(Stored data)

= Beginning of Section =

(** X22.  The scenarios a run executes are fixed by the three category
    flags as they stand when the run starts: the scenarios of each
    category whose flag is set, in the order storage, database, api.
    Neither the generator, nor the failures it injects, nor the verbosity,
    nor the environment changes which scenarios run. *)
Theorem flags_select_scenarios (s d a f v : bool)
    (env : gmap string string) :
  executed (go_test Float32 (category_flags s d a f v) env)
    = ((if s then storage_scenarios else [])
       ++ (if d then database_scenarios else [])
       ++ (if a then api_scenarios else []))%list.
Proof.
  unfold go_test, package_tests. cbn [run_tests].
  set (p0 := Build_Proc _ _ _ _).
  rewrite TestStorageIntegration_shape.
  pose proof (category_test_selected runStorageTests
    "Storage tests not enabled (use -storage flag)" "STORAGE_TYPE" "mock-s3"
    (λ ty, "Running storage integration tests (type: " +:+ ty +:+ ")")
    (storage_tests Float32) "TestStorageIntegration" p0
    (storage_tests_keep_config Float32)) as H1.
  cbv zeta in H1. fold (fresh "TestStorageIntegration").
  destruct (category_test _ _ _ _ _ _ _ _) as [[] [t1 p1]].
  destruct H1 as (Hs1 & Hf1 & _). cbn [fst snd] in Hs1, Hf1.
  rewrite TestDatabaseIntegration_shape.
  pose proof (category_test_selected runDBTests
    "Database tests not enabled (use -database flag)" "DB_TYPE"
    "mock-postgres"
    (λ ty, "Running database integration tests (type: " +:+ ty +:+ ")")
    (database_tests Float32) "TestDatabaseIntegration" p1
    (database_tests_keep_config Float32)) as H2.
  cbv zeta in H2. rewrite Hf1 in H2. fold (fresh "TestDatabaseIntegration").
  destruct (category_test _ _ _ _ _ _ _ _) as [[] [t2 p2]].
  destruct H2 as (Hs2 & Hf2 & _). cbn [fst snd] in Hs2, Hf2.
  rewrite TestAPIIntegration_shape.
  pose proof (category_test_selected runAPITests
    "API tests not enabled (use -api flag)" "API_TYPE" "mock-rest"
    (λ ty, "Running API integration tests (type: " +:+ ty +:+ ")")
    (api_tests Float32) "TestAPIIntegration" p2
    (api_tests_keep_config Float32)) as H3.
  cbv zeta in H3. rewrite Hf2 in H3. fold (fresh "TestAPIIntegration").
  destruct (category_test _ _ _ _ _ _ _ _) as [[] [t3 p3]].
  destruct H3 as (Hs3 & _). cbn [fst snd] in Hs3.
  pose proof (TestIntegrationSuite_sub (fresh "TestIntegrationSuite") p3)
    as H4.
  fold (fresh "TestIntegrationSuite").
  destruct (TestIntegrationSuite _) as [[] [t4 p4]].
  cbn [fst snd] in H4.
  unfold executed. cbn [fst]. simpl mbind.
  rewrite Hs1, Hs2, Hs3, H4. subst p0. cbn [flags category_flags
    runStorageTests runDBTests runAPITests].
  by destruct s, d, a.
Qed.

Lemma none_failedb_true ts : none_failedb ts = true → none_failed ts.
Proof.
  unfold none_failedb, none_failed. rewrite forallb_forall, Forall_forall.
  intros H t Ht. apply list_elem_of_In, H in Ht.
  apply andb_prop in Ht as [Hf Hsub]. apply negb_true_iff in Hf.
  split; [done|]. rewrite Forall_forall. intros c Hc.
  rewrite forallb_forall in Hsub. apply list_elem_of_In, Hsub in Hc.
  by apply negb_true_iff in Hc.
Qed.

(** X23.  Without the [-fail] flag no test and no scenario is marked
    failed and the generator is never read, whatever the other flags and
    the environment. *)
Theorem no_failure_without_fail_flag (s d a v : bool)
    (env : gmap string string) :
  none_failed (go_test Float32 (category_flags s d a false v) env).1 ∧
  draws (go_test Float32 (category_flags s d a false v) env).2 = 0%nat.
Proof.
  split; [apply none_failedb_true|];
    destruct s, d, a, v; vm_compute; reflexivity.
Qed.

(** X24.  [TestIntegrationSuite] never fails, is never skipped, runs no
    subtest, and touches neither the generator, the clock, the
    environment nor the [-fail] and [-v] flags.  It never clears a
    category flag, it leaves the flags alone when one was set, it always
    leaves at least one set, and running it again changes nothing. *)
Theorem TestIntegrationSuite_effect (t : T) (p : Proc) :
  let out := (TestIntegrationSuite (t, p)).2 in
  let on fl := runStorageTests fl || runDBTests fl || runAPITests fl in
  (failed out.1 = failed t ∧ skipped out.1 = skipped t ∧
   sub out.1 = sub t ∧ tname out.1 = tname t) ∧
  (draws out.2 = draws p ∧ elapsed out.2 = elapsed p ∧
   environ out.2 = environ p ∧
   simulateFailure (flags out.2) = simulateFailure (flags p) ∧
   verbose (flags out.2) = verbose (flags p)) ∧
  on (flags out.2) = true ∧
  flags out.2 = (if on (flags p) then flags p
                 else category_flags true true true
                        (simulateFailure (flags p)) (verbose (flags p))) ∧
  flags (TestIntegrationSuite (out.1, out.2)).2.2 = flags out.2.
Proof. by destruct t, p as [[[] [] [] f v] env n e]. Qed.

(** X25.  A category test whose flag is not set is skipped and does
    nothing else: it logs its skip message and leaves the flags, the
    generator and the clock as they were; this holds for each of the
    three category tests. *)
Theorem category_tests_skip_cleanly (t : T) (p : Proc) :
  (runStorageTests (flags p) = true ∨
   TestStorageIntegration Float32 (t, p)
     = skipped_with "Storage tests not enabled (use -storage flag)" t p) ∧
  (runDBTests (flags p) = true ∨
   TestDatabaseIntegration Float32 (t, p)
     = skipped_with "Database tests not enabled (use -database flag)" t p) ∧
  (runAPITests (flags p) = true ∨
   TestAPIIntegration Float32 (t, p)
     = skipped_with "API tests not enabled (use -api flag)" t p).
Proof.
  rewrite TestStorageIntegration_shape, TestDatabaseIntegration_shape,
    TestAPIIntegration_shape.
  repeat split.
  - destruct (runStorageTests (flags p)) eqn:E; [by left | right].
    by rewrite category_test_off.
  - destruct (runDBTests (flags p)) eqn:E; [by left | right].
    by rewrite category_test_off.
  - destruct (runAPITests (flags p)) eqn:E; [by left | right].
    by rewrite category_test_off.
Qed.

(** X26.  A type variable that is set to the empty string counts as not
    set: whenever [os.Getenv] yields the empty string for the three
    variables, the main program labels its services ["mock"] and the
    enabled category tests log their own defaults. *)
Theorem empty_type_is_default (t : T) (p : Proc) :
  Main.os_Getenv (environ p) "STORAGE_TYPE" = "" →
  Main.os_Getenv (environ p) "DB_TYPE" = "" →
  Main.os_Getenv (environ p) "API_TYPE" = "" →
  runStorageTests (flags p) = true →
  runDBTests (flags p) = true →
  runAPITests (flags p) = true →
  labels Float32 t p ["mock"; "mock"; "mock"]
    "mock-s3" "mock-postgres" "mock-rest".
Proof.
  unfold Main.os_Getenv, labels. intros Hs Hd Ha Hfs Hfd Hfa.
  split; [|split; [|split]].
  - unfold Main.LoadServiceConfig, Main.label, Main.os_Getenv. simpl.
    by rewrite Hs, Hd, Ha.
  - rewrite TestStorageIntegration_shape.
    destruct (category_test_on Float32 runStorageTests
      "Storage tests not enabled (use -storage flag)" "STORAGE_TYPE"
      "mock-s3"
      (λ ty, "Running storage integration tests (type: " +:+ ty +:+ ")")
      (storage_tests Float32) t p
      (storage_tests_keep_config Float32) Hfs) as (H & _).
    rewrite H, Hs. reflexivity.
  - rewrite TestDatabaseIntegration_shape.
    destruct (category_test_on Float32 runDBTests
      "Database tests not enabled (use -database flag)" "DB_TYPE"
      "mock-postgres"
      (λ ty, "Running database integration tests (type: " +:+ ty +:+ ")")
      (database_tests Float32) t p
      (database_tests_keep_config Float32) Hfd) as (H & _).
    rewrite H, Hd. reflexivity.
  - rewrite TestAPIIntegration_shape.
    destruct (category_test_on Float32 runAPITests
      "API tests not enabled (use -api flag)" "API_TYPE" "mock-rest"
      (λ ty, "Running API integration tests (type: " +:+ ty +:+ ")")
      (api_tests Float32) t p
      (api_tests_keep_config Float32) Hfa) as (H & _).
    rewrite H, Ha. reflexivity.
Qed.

= End of Section =
= Beginning of Section =

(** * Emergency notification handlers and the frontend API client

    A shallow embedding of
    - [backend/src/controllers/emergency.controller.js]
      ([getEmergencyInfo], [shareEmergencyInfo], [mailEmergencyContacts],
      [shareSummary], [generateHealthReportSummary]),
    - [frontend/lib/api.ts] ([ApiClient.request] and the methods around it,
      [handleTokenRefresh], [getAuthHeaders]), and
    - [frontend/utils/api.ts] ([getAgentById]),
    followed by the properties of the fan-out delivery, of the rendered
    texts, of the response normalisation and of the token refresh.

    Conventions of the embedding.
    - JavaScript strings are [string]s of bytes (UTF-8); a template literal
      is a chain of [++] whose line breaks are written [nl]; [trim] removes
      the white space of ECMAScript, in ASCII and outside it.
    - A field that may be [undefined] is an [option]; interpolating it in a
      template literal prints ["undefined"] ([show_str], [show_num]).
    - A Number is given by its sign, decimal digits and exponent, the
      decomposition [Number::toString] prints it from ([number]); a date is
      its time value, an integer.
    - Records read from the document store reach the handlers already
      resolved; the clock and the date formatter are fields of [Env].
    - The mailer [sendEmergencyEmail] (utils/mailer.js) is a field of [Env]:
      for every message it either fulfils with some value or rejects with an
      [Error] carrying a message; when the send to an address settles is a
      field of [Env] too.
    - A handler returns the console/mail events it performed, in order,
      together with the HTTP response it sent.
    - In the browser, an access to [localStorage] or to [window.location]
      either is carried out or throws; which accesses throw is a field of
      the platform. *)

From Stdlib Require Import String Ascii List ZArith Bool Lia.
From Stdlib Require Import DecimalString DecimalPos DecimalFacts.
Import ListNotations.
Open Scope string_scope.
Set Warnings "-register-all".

= End of Section =

§ TASK PROMPT: The lines above starting at the one that contains "cbn [fst snd] in H4." and ending at the one that contains "intros H t Ht." must be transcribed exactly, and no other lines may appear.

§ ANSWER FOR THIS EXERCISE:
  cbn [fst snd] in H4.
  unfold executed. cbn [fst]. simpl mbind.
  rewrite Hs1, Hs2, Hs3, H4. subst p0. cbn [flags category_flags
    runStorageTests runDBTests runAPITests].
  by destruct s, d, a.
Qed.

Lemma none_failedb_true ts : none_failedb ts = true → none_failed ts.
Proof.
  unfold none_failedb, none_failed. rewrite forallb_forall, Forall_forall.
  intros H t Ht. apply list_elem_of_In, H in Ht.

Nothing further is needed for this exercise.